Slow generation. Thinking overhead is inherent. To speed things up:

Use Q4_K_M instead of Q8 quantization
Enable flash attention in Ollama (OLLAMA_FLASH_ATTENTION=1)
Don’t set context length higher than you need — more context = more VRAM = slower
Accept that reasoning models are slower. If you need speed, use Qwen3 in non-thinking mode.

Censorship on sensitive topics. R1 has Chinese political censorship baked into its weights — not just an API filter. It persists when run locally. Standard “uncensoring” techniques (abliteration) don’t work on R1. If this is a dealbreaker, try Perplexity’s R1-1776 (a post-trained uncensored version) or switch to Qwen3/Llama 3.3 for sensitive topics.

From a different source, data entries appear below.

Lemma Join_app l1 l2 :
  l1 ≠ [] → l2 ≠ [] →
  strings.Join (l1 ++ l2) "/"
  = strings.Join l1 "/" +:+ String "/" (strings.Join l2 "/").
Proof.
  intros H1 H2. induction l1 as [|e l1 IH]; [done|].
  destruct l1 as [|e' l1'].
  - simpl (_ ++ _). by rewrite Join_cons.
  - rewrite <- app_comm_cons, !Join_cons by done.
    rewrite IH by done. by rewrite string_app_assoc.
Qed.

(** Joining an absolute clean root with a cleaned rooted path appends the
    elements. *)
Lemma Join_root_clean bs es :
  Forall real_elem bs → Forall real_elem es →
  filepath.Join [String "/" (strings.Join bs "/"); String "/" (strings.Join es "/")]
  = String "/" (strings.Join (bs ++ es) "/").
Proof.
  intros Hbs Hes. cbn [filepath.Join]. rewrite decide_False by done.
  cbn [strings.Join]. rewrite Clean_rooted by done. do 2 f_equal.
  unfold filepath.clean_elems.
  change ("/"%string) with (String "/" "") at 2.
  rewrite string_app_cons.
  change (String "/" "" +:+ ?x) with (String "/" x).
  cbn [strings.Split]. rewrite decide_True by done. cbn [foldl].
  rewrite clean_step_empty, Split_app_sep, foldl_app.
  rewrite foldl_clean_Join by done.
  cbn [strings.Split]. rewrite decide_True by done. cbn [foldl].
  rewrite clean_step_empty, foldl_clean_Join by done.
  by rewrite app_nil_r, reverse_app, !reverse_involutive.
Qed.

Lemma HasPrefix_app a b : strings.HasPrefix (a +:+ b) a = true.
Proof.
  induction a as [|c a IH]; [done|].
  rewrite string_app_cons. cbn [strings.HasPrefix].
  by rewrite bool_decide_eq_true_2.
Qed.

Lemma Join_nonempty e l : e ≠ "" → strings.Join (e :: l) "/" ≠ "".
Proof.
  intros He. destruct l; [done|]. rewrite Join_cons by done.
  by destruct e.
Qed.

Lemma Join_app_prefix bs es :
  ∃ rest, strings.Join (bs ++ es) "/" = strings.Join bs "/" +:+ rest
          ∧ (bs ≠ [] → es ≠ [] → ∃ r, rest = String "/" r).
Proof.
  destruct (decide (es = [])) as [->|Hes].
  { exists "". rewrite app_nil_r, string_app_nil_r. done. }
  destruct (decide (bs = [])) as [->|Hbs].
  { exists (strings.Join es "/"). done. }
  exists (String "/" (strings.Join es "/")). split; [by apply Join_app|eauto].
Qed.

Lemma HasPrefix_root bs es :
  strings.HasPrefix (String "/" (strings.Join (bs ++ es) "/"))
                    (String "/" (strings.Join bs "/")) = true.
Proof.
  destruct (Join_app_prefix bs es) as (rest & -> & _).
  rewrite <- string_app_cons. apply HasPrefix_app.
Qed.

Lemma lies_within_root bs es :
  lies_within (String "/" (strings.Join bs "/"))
              (String "/" (strings.Join (bs ++ es) "/")) = true.
Proof.
  unfold lies_within, with_sep. apply orb_true_iff.
  destruct (decide (es = [])) as [->|Hes].
  { left. rewrite app_nil_r. by apply bool_decide_eq_true. }
  right. destruct (decide (bs = [])) as [->|Hbs]; [done|].
  destruct (strings.HasSuffix _ "/"); [apply HasPrefix_root|].
  rewrite Join_app by done.
  rewrite <- string_app_cons.
  change (String "/" (strings.Join es "/")) with ("/" +:+ strings.Join es "/").
  rewrite <- string_app_assoc. apply HasPrefix_app.
Qed.

Lemma real_Join_inj l1 l2 :
  Forall real_elem l1 → Forall real_elem l2 →
  strings.Join l1 "/" = strings.Join l2 "/" → l1 = l2.
Proof.
  intros H1 H2 Heq.
  destruct l1 as [|e1 l1], l2 as [|e2 l2]; [done| | |].
  - inversion H2 as [|?? (? & _)]; subst. symmetry in Heq.
    by apply Join_nonempty in Heq.
  - inversion H1 as [|?? (? & _)]; subst. by apply Join_nonempty in Heq.
  - rewrite <- (Split_Join (e1 :: l1)), <- (Split_Join (e2 :: l2)), Heq; try done.
    all: eapply Forall_impl; [done|apply real_nosep].
Qed.

Lemma elements_root bs :
  Forall real_elem bs →
  filepath.elements (String "/" (strings.Join bs "/")) = "" :: bs.
Proof.
  intros Hbs. unfold filepath.elements. rewrite decide_False by done.
  destruct bs as [|e l]; [done|].
  inversion Hbs as [|?? (He & _)]; subst.
  rewrite decide_False.
  2:{ intros [=Heq]. by apply Join_nonempty in Heq. }
  cbn [strings.Split]. rewrite decide_True by done.
  rewrite Split_Join; [done| |done].
  eapply Forall_impl; [done|apply real_nosep].
Qed.

Lemma skip_common_app c t : filepath.skip_common c (c ++ t) = ([], t).
Proof. induction c as [|x c IH]; simpl; [done|]. by rewrite decide_True. Qed.

Lemma HasPrefix_Join_dotdot e l :
  real_elem e →
  strings.HasPrefix (strings.Join (e :: l) "/") ".." = strings.HasPrefix e "..".
Proof.
  intros (He & Hd & _ & Hs). destruct l as [|e' l']; [done|].
  rewrite Join_cons by done.
  destruct e as [|a [|b e]]; [done| |].
  - rewrite !string_app_cons. cbn [strings.HasPrefix].
    case_bool_decide; [|done]. by subst.
  - rewrite !string_app_cons. by cbn [strings.HasPrefix].
Qed.

(** [Rel] from an absolute clean root to a path below it is the remainder. *)
Lemma Rel_below bs es :
  Forall real_elem bs → Forall real_elem es →
  filepath.Rel (String "/" (strings.Join bs "/"))
               (String "/" (strings.Join (bs ++ es) "/"))
  = Some (if decide (es = []) then "." else strings.Join es "/").
Proof.
  intros Hbs Hes.
  assert (Forall real_elem (bs ++ es)) as Hall by by apply Forall_app.
  unfold filepath.Rel. rewrite !Clean_of_clean by done.
  destruct (decide (es = [])) as [->|Hne].
  { rewrite app_nil_r. by rewrite decide_True. }
  rewrite decide_False.
  2:{ intros [=Heq]. apply real_Join_inj in Heq; [|done..].
      apply (f_equal length) in Heq. rewrite length_app in Heq.
      destruct es; [done|]. simpl in Heq. lia. }
  rewrite (decide_False (P:=String "/" _ = ".")) by done.
  rewrite decide_False by (intros H; by apply H).
  rewrite !elements_root by done.
  rewrite (app_comm_cons bs es ""), skip_common_app.
  by rewrite decide_False.
Qed.

Lemma resolve_rooted base p :
  abs_clean base → filepath.is_rooted p = true →
  ∃ bs es, Forall real_elem bs ∧ Forall real_elem es
    ∧ base = String "/" (strings.Join bs "/")
    ∧ filepath.Clean p = String "/" (strings.Join es "/")
    ∧ filepath.Join [base; filepath.Clean p]
      = String "/" (strings.Join (bs ++ es) "/").
Proof.
  intros (bs & Hbs & ->)%abs_clean_elems Hp.
  exists bs, (filepath.clean_elems true p).
  pose proof (clean_elems_rooted_real p).
  rewrite (Clean_rooted p) by done. split_and!; try done.
  by apply Join_root_clean.
Qed.

(** What the two traversal checks answer for a request path that begins
    with the separator. *)
Lemma checks_on_rooted base p :
  abs_clean base → filepath.is_rooted p = true →
  let fsPath := filepath.Join [base; filepath.Clean p] in
  lies_within base fsPath = true
  ∧ server3.rejected base fsPath = false
  ∧ server4.rejected base fsPath = strings.HasPrefix (filepath.Clean p) "/..".
Proof.
  intros Hb Hp. destruct (resolve_rooted base p) as
    (bs & es & Hbs & Hes & -> & -> & ->); [done..|]. cbn zeta.
  split_and!.
  - apply lies_within_root.
  - unfold server3.rejected. by rewrite HasPrefix_root.
  - unfold server4.rejected. rewrite Rel_below by done.
    cbn [strings.HasPrefix]. rewrite bool_decide_eq_true_2 by done.
    destruct es as [|e es]; [done|]. rewrite decide_False by done.
    cbn [andb]. done.
Qed.

Lemma skip_common_spec b t :
  ∃ c, b = c ++ (filepath.skip_common b t).1
     ∧ t = c ++ (filepath.skip_common b t).2.
Proof.
  revert t. induction b as [|x b IH]; intros t; [by exists []|].
  destruct t as [|y t]; [by exists []|]. simpl.
  case_decide as Hxy; [|by exists []]. subst.
  destruct (IH t) as (c & Hb & Ht). exists (x :: c). simpl. split; by f_equal.
Qed.

Lemma HasPrefix_app_l s t p :
  strings.HasPrefix s p = true → strings.HasPrefix (s +:+ t) p = true.
Proof.
  revert s. induction p as [|c p IH]; intros s; [done|].
  destruct s as [|d s]; [done|]. rewrite string_app_cons.
  cbn [strings.HasPrefix]. intros [-> ?]%andb_true_iff. by rewrite IH.
Qed.

Lemma HasPrefix_ups n :
  strings.HasPrefix (strings.Join (replicate (S n) "..") "/") ".." = true.
Proof. destruct n; [done|]. cbn [replicate]. rewrite Join_cons; done. Qed.

(** The check of [server4] turns away every resolved path that is not
    within the root. *)
Lemma rejected4_outside base p :
  abs_clean base →
  let fsPath := filepath.Join [base; filepath.Clean p] in
  lies_within base fsPath = false → server4.rejected base fsPath = true.
Proof.
  intros Hb fsPath Hout.
  destruct (abs_clean_elems base Hb) as (bs & Hbs & Hbase).
  assert (∃ ts, Forall real_elem ts ∧ fsPath = String "/" (strings.Join ts "/"))
    as (ts & Hts & Hfs).
  { unfold fsPath. cbn [filepath.Join]. rewrite decide_False by by subst.
    exists (filepath.clean_elems true (strings.Join [base; filepath.Clean p] "/")).
    split; [apply clean_elems_rooted_real|]. apply Clean_rooted. by subst. }
  clearbody fsPath. subst base fsPath.
  unfold server4.rejected, filepath.Rel. rewrite !Clean_of_clean by done.
  case_decide as Heq.
  { rewrite Heq in Hout. unfold lies_within in Hout.
    by rewrite bool_decide_eq_true_2 in Hout. }
  rewrite (decide_False (P:=String "/" _ = ".")) by done.
  rewrite decide_False by (intros H; by apply H).
  rewrite !elements_root by done. cbn [filepath.skip_common].
  rewrite decide_True by done.
  destruct (skip_common_spec bs ts) as (c & Hc1 & Hc2).
  destruct (filepath.skip_common bs ts) as [brest trest]. cbn [fst snd] in *.
  destruct brest as [|b brest].
  { rewrite app_nil_r in Hc1. subst c. rewrite Hc2, lies_within_root in Hout.
    done. }
  assert (real_elem b) as (_ & _ & Hb' & _).
  { rewrite Forall_forall in Hbs. apply Hbs. rewrite Hc1. set_solver. }
  rewrite decide_False by by destruct trest.
  cbn [length]. case_decide.
  - apply HasPrefix_ups.
  - apply HasPrefix_app_l, HasPrefix_ups.
Qed.
Lemma issubset_difference a b :
  issubset a b = true <-> difference a b = [].
Proof.
  unfold issubset. rewrite forallb_forall. split.
  - intros H. destruct (difference a b) as [| x l] eqn:E; [reflexivity |].
    assert (Hx : In x (difference a b)) by (rewrite E; now left).
    apply difference_spec in Hx. destruct Hx as [Ha Hb].
    apply H, mem_In in Ha. contradiction.
  - intros E x Hx. destruct (mem x b) eqn:Eb; [reflexivity |].
    assert (Hd : In x (difference a b)).
    { apply difference_spec. split; [exact Hx |].
      rewrite <- mem_In. congruence. }
    rewrite E in Hd. destruct Hd.
Qed.

(** A character other than [old] and [new] is left where it is. *)
Lemma replace_app old new s t :
  replace old new (s ++ t)%string =
    (replace old new s ++ replace old new t)%string.
Proof.
  induction s as [| c s IH]; simpl; [reflexivity |]. now rewrite IH.
Qed.

Lemma digit_not_comma c d :
  Float64.digit_value c = Some d -> Ascii.eqb c "," = false.
Proof.
  unfold Float64.digit_value. intros H.
  destruct (Ascii.eqb_spec c ","); [subst; discriminate | reflexivity].
Qed.

Lemma digit_not_dot c d :
  Float64.digit_value c = Some d -> Ascii.eqb c "." = false.
Proof.
  unfold Float64.digit_value. intros H.
  destruct (Ascii.eqb_spec c "."); [subst; discriminate | reflexivity].
Qed.

Lemma replace_digits s :
  Float64.all_digits s = true -> replace "," "." s = s.
Proof.
  induction s as [| c s IH]; simpl; [reflexivity |].
  destruct (Float64.digit_value c) eqn:E; [| discriminate].
  intros H. rewrite (digit_not_comma _ _ E), IH by exact H. reflexivity.
Qed.
(** * gohbase: ZooKeeper resource location, scan requests and the region cache

    A shallow embedding of
    - [zk.LocateResource] (package [zk]): the decoder of the znode that
      publishes the location of the meta region or of the master;
    - [hrpc.Scan] and its [Serialize] method (package [hrpc]);
    - the region cache of package [gohbase] ([getRegionFromCache], [put],
      [getOverlaps]), whose tests are part of the sources.

    Go values are modelled as follows: [[]byte] is [list byte], an unsigned
    integer of width w is a [Z] in [0, 2^w), a pointer that may be nil is an
    [option], a multi-valued return is a tuple, and a call that can panic or
    terminate the process is an [outcome]. *)

From Stdlib Require Import ZArith List Lia Bool String Ascii.
From Stdlib Require Import Strings.Byte Sorting.Sorted Sorting.Permutation.
Import ListNotations.

Set Implicit Arguments.
Local Open Scope Z_scope.

(** * Part I: the model *)

(** ** Byte slices *)

Definition bytes := list byte.

(** [[]byte("...")]: the bytes of a string literal. *)
Definition bytes_of (s : string) : bytes := list_byte_of_string s.

(** [uintN(b)] for a byte [b]. *)
Definition byte_to_Z (x : byte) : Z := Z.of_N (Byte.to_N x).

Module GoBytes.

(** [bytes.Compare]: lexicographic comparison of two byte slices, bytes taken
    as unsigned; [Lt], [Eq], [Gt] stand for the results -1, 0 and +1. *)
Fixpoint Compare (a b : bytes) : comparison :=
  match a, b with
  | [], [] => Eq
  | [], _ :: _ => Lt
  | _ :: _, [] => Gt
  | x :: a', y :: b' =>
      match N.compare (Byte.to_N x) (Byte.to_N y) with
      | Eq => Compare a' b'
      | c => c
      end
  end.

(** [bytes.Equal]. A nil slice and an empty one are equal, as both are []. *)
Definition Equal (a b : bytes) : bool :=
  match Compare a b with Eq => true | _ => false end.

(** [bytes.Compare(a, b) < 0] and [bytes.Compare(a, b) <= 0]. *)
Definition ltb (a b : bytes) : bool :=
  match Compare a b with Lt => true | _ => false end.

Definition leb (a b : bytes) : bool :=
  match Compare a b with Gt => false | _ => true end.

End GoBytes.

(** ** Outcomes of a Go call

    A call returns, panics (a run-time error such as an index out of range),
    or terminates the process ([os.Exit], reached through [log.Fatalf]). *)

Inductive panic : Type :=
| IndexOutOfRange
| SliceBoundsOutOfRange
| NilDereference.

Ollama context too short. Default 4096 tokens is insufficient. Reasoning chains regularly exceed this. Set num_ctx to at least 8192, ideally 16384. See the Modelfile example above.

Bottom Line

The DeepSeek R1 distills are the best reasoning models you can run on consumer hardware. The 14B on a 12 GB GPU gives you competition-level math performance that was unthinkable a year ago.

But they’re specialists. For everyday use — chat, coding, writing — Qwen3 is the better all-rounder at every size tier. The ideal local setup is both: Qwen3 for general tasks, R1 for when you need serious reasoning.

Start here:

12 GB GPU: ollama pull deepseek-r1:14b — the value king
24 GB GPU: ollama pull deepseek-r1:32b — outperforms o1-mini
Any GPU: ollama pull qwen3:8b — for everything else

The full V3 is one of the best models ever made, but it needs datacenter hardware. Use the API if you want that level of intelligence, or wait for the next generation of distills.